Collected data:
--------------------
Lemma complete_timer_used me v k idx w w' : idx < used_lrs (vctx w v) -> vgicv3_complete_timer_lr me v k idx w = Some w' ->
  used_lrs (vctx w' v) = used_lrs (vctx w v) - 1.
Proof.
  intros H. unfold vgicv3_complete_timer_lr. case_match; [done|]. cbv zeta. intros [= <-]. rewrite vctx_mask, used_remove; autorewrite with vgic; done.
Qed.

Lemma sync_lrs_fuel fuel : forall fuel' me v loaded idx w, used_lrs (vctx w v) - idx <= Z.of_nat fuel -> (fuel <= fuel')%nat ->
  sync_lrs fuel' me v loaded idx w = sync_lrs fuel me v loaded idx w.
Proof.
  induction fuel as [|fuel IH]; intros fuel' me v loaded idx w Hf Hle.
  { destruct fuel'; [done|]. cbn [sync_lrs]. by rewrite (proj2 (Z.ltb_ge _ _)) by lia. }
  destruct fuel' as [|fuel']; [lia|]. cbn [sync_lrs]. destruct (Z.ltb_spec idx (used_lrs (vctx w v))) as [Hlt|]; [|done]. cbv zeta.
  set (l := lr_at (lr (vctx w v)) idx). set (k := lr_vintid l).
  assert (forall w', vctx w' = vctx w -> sync_lrs fuel' me v loaded (idx + 1) w' = sync_lrs fuel me v loaded (idx + 1) w') as Hnext
    by (intros w' E; apply IH; [rewrite E|]; lia).
  assert (forall w', vctx w' = vctx w -> sync_lrs fuel' me v loaded idx (set_ctx v (remove_lr idx (vctx w' v)) w') =
            sync_lrs fuel me v loaded idx (set_ctx v (remove_lr idx (vctx w' v)) w')) as Hagain
    by (intros w' E; apply IH; [rewrite used_remove; rewrite E|]; lia).
  destruct (vgic_irq_desc w v k); [|case_match; auto].
  destruct (negb (level (irq (vgic w) v k)) && lr_active l && negb (lr_pending l)); [by apply Hnext|].
  assert (forall w', vctx w' = vctx w -> vctx (set_active v k (lr_active l)
            (if negb (level (irq (vgic w) v k)) && (lr_pending l || negb (lr_active l) || negb (pending (irq (vgic w) v k))) then vgic_set_pending v k false w' else w')) = vctx w) as Hc
    by (intros w' E; rewrite vctx_set_active; case_match; [by rewrite vctx_set_pending|done]).
  destruct (loaded && level (irq (vgic w) v k) && vgic_is_vtimer_irq k && lr_active l).
  1: destruct (vgicv3_complete_timer_lr me v k idx w) as [w'|] eqn:Ec;
       [apply complete_timer_used in Ec; [|done]; apply IH; lia|].
  all: destruct (loaded && level (irq (vgic w) v k) && vgic_is_vtimer_irq k && lr_pending l && negb (lr_active l));
    [destruct (cntv_line w v); [apply Hnext|apply Hagain]; by autorewrite with vgic|destruct (lr_state l =? ICH_LR_STATE_INVALID); [apply Hagain|apply Hnext]; by apply Hc].
Qed.

(** ** Sync *)
Definition live (w : vgic_world) (me v : Z) (cur : bool) : bool := cur || vgicv3_vcpu_is_loaded w me v.
(** The LR that counts: of the hardware while the vCPU is loaded. *)
Definition res_lr (w : vgic_world) (me v : Z) (cur : bool) (k : Z) : option Z := if live w me v cur then hw_lr w me k else lr_w w v k.

(** The guest has not completed [k] since its LRs were last looked at: the LR that
    the context has for [k] is still in its place, and no free slot names [k]. *)
Definition undisturbed (w : vgic_world) (me v : Z) (cur : bool) (k : Z) : Prop :=
  if live w me v cur then
    (forall i, 0 <= i < used_lrs (vctx w v) -> let x := lr_at (lr (vctx w v)) i in let y := lr_at (ich_lr (cpuif w me)) i in
       lr_valid x -> lr_vintid x = k -> lr_valid y /\ lr_vintid y = k) /\
    (forall i j, 0 <= i <= j -> lr_valid (lr_at (ich_lr (cpuif w me)) j) -> lr_vintid (lr_at (ich_lr (cpuif w me)) i) = k ->
       lr_valid (lr_at (ich_lr (cpuif w me)) i))
  else clean w v k.

Section Sync.
  Context (q me v : Z) (cur : bool) (w : vgic_world) (Hq : live w me v cur = true -> q = me) (Hw : wf w) (Hhw : live w me v cur = true -> hw_ok w me).

(** After the LRs and the control registers are read. *)
Let w1 := vgicv3_read_loaded_lrs me v cur w.
Let clear := not64 (Z.lor ICH_HCR_EOICOUNT_MASK ICH_HCR_TC).
Let hcr1 := ich_hcr (cpuif w1 me).
Let w2 :=
  if live w me v cur then
    let w := vgicv3_sync_live_cpuif me v w1 in
    if negb (Z.land hcr1 ICH_HCR_EOICOUNT_MASK =? 0) then
      let c := (vctx w v) <| hcr := Z.land hcr1 clear |> in
      write_ich_hcr_el2 me (vgicv3_control_hcr (hcr c)) (set_ctx v c w)
    else set_ctx v ((vctx w v) <| hcr := Z.land (hcr (vctx w v)) clear |>) w
  else w1.

Lemma sync_read : ok_step q v w w1 /\ cpuif w1 = cpuif w /\ (forall k, irq_of w1 v k = irq_of w v k) /\ (forall k, lr_w w1 v k = res_lr w me v cur k) /\
  (live w me v cur = true -> unread v (ich_lr (cpuif w me)) (lr_count (vgic w)) w1) /\
  (forall k, undisturbed w me v cur k -> clean w1 v k).
Proof.
  unfold w1, vgicv3_read_loaded_lrs, res_lr, undisturbed. fold (live w me v cur). destruct (live w me v cur) eqn:El; [|by split_and!; try done; split].
  destruct (read_lrs_ok q me v w Hw (Hhw eq_refl)) as ([H1 H1'] & H2 & H3 & _ & H4 & H5 & H6). cbv zeta in *.
  split_and!; try done.
  - intros _ i Hi Hlt. apply H4. lia.
  - intros k [_ Hc] i Hi. rewrite H4 by lia. intros Hk. destruct (H5 i Hi) as (j & Hj & Hv). apply (Hc i j); [lia|done..].
Qed.

Lemma sync_regs (C : Z -> Prop) : fine q v C w1 w2 /\ lr (vctx w2 v) = lr (vctx w1 v) /\ used_lrs (vctx w2 v) = used_lrs (vctx w1 v).
Proof.
  destruct sync_read as ([Hw1 _] & _). unfold w2. destruct (live w me v cur); [|by auto with vgic]. cbv zeta. specialize (Hq eq_refl).
  destruct (sync_live_ok q me v w1 Hw1) as (H1 & H2 & _ & _ & H3 & H4 & _). cbv zeta in *. set (w' := vgicv3_sync_live_cpuif me v w1) in *.
  assert (fine q v C w1 w') as Hf by (apply fine_same; [done..|]; intros k _; apply keeps_settles, H2).
  destruct (negb _); rewrite ?vctx_set_ctx; (split; [eapply fine_trans; [exact Hf|]; intros Hw'|]).
  - eapply fine_trans; [by apply set_hcr_fine|]. intros Hw''. rewrite Hq. by apply write_hcr_fine.
  - cbn. rewrite upd_eq. done.
  - by apply set_hcr_fine.
  - done.
Qed.

(** After the ends of interrupts are handled, and the LRs that are gone. *)
Let C (k : Z) : Prop := not_timer k /\ undisturbed w me v cur k.
Let eoi := if live w me v cur then read_ich_eisr_el2 (cpuif w1 me) else 0.
Let w3 := if (Z.land (vmcr (vctx w2 v)) ICH_VMCR_EOIM =? 0) && negb (eoi =? 0)
          then vgicv3_complete_eoi_lrs me v eoi (lr (vctx w v)) (used_lrs (vctx w v)) w2 else w2.
Let w4 := foldl (sync_old_lr me v (live w me v cur) eoi (lr (vctx w v))) w3 (seqZ 0 (used_lrs (vctx w v))).

Lemma sync_eoi : fine q v C w1 w3.
Proof.
  destruct sync_read as ([Hw1 Hf1] & Ecp & _ & _ & Hun & _). destruct (sync_regs C) as (H12 & El & Eu). apply (fine_trans _ _ _ _ w2); [done|]. intros Hw2. unfold w3.
  destruct (_ && _) eqn:Ec; [|by apply fine_refl]. apply andb_prop in Ec as [_ Ec]. revert Ec. unfold eoi.
  destruct (live w me v cur) eqn:Elv; [|done]. intros _. rewrite Ecp. unfold vgicv3_complete_eoi_lrs.
  assert (forall i, 0 <= i -> Z.land (read_ich_eisr_el2 (cpuif w me)) (Z.shiftl 1 i) <> 0 -> ~ lr_valid (lr_at (ich_lr (cpuif w me)) i)) as He.
  { intros i Hi Hb Hv. assert (i < lr_count (vgic w)) as Hlt by (by apply (lo_used _ _ _ (Hhw eq_refl) i)). pose proof (wf_count w Hw).
    apply Z.eqb_neq in Hb. rewrite eisr_bits in Hb by lia. apply negb_false_iff in Hb. unfold lr_eoi in Hb. apply andb_prop in Hb as [Hb _].
    apply andb_prop in Hb as [Hb _]. by apply Hv, Z.eqb_eq. }
  eapply fine_weaken; [|apply (complete_eoi_lrs_fine q me v _ (ich_lr (cpuif w me)) _ _ He); [done|..]].
  - intros k [_ Hu] i Hi Hb Hv Hk. unfold undisturbed in Hu. rewrite Elv in Hu. apply (He i); [lia|done|]. by apply Hu.
  - rewrite lr_slots_count by done. apply (wf_count w2 Hw2).
  - intros i Hi Hlt. rewrite El, Eu, lr_slots_count in * by done. apply Hun; [done|..|done].
    rewrite (fr_count _ _ _ _ (proj2 (proj1 H12))), (fr_count _ _ _ _ Hf1) in Hi. done.
Qed.

Lemma sync_gone : fine q v C w1 w4.
Proof.
  destruct sync_read as (_ & _ & _ & Hlr & _ & Hcl). pose proof sync_eoi as H3. apply (fine_trans _ _ _ _ w3); [done|]. intros Hw3.
  destruct (wf_ctx w Hw v) as [Hl [Hu _]]. eapply fine_weaken; [|by apply sync_old_fine]. intros k [Ht Hk] i Hi Hv E.
  destruct H3 as [_ H3]. destruct (H3 k) as [(-> & _) _]; [by split|by apply Hcl|]. rewrite Hlr. unfold res_lr, undisturbed in *.
  destruct (live w me v cur).
  - destruct Hk as [Hk _]. destruct (Hk i Hi Hv E) as [Hv' E']. intros Hn. unfold hw_lr in Hn.
    rewrite (lr_of_none _ _ _ (Hhw eq_refl)) in Hn. apply (Hn i (lr_at (ich_lr (cpuif w me)) i)). split_and!; done || lia.
  - rewrite <- E, slot_lr by done. done.
Qed.

Let w5 := sync_lrs (Z.to_nat (used_lrs (vctx w4 v))) me v (live w me v cur) 0 w4.
Let timer := ARM64_GIC_PPI_VIRTUAL_TIMER.
Let w6 := if live w me v cur && vgic_irq_desc w5 v timer && level (irq (vgic w5) v timer) && pending (irq (vgic w5) v timer)
          then vgicv3_requeue_lr me v timer true w5 else w5.

Lemma sync_unfold : vgicv3_sync_vcpu me v cur w = if negb cur && vgicv3_vcpu_is_running_remote w me v then w else w6.
Proof. reflexivity. Qed.

Lemma sync_all : fine q v C w1 w6.
Proof.
  apply (fine_trans _ _ _ _ w4); [apply sync_gone|]. intros Hw4. apply (fine_trans _ _ _ _ w5).
  - eapply fine_weaken; [|apply sync_lrs_fine; [done|lia]]. by intros k [Ht _].
  - intros Hw5. unfold w6. destruct (_ && pending _) eqn:Ec; [|by apply fine_refl]. repeat (apply andb_prop in Ec as [Ec _]).
    eapply fine_weaken; [|apply requeue_fine; [intros _; by apply Hq|done|apply desc_timer]]. by intros k [Ht _].
Qed.

(** [vgicv3_sync_vcpu]: the invariant is kept, nothing else is touched, and an
    interrupt that the guest did not complete is owed exactly as before. *)
Lemma sync_vcpu_spec : let w' := vgicv3_sync_vcpu me v cur w in
  ok_step q v w w' /\
  (cur = true \/ vgicv3_vcpu_is_running_remote w me v = false -> forall k, not_timer k -> undisturbed w me v cur k ->
     lr_w w' v k = res_lr w me v cur k /\ level (irq_of w' v k) = level (irq_of w v k) /\
     owed w' v k = pending (irq_of w v k) || opt_pending (res_lr w me v cur k) /\ (pending (irq_of w' v k) = true -> pending (irq_of w v k) = true)).
Proof.
  cbv zeta. rewrite sync_unfold. destruct (negb cur && vgicv3_vcpu_is_running_remote w me v) eqn:Er.
  { apply andb_prop in Er as [Ec Er]. split; [by split|]. intros [->|E]; [done|congruence]. }
  destruct sync_read as (H1 & _ & Hi & Hlr & _ & Hcl), sync_all as [H6 G6]. split; [by apply (ok_step_trans _ _ _ w1)|].
  intros _ k Ht Hu. destruct (G6 k) as [(E1 & E2 & E3 & E4) _]; [by split|by apply Hcl|]. unfold owed in E3 at 2.
  rewrite E1, E2, E3, Hlr, Hi in *. done.
Qed.
End Sync.

(** The CPU interface is only touched for a vCPU that is loaded. *)
Lemma sync_cpuif me v cur w : wf w -> live w me v cur = false -> cpuif (vgicv3_sync_vcpu me v cur w) me = cpuif w me.
Proof.
  intros Hw Hl. destruct (sync_vcpu_spec (me + 1) me v cur w) as [[_ Hf] _]; [by rewrite Hl|done|by rewrite Hl|].
  apply (fr_cpuif _ _ _ _ Hf). lia.
Qed.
--------------------
[What is required]: Write down, word for word, the lines above from the one containing "destruct sync_read as (H1" through the one containing "(** The CPU", both ends included.

[Reply]:
  destruct sync_read as (H1 & _ & Hi & Hlr & _ & Hcl), sync_all as [H6 G6]. split; [by apply (ok_step_trans _ _ _ w1)|].
  intros _ k Ht Hu. destruct (G6 k) as [(E1 & E2 & E3 & E4) _]; [by split|by apply Hcl|]. unfold owed in E3 at 2.
  rewrite E1, E2, E3, Hlr, Hi in *. done.
Qed.
End Sync.

(** The CPU interface is only touched for a vCPU that is loaded. *)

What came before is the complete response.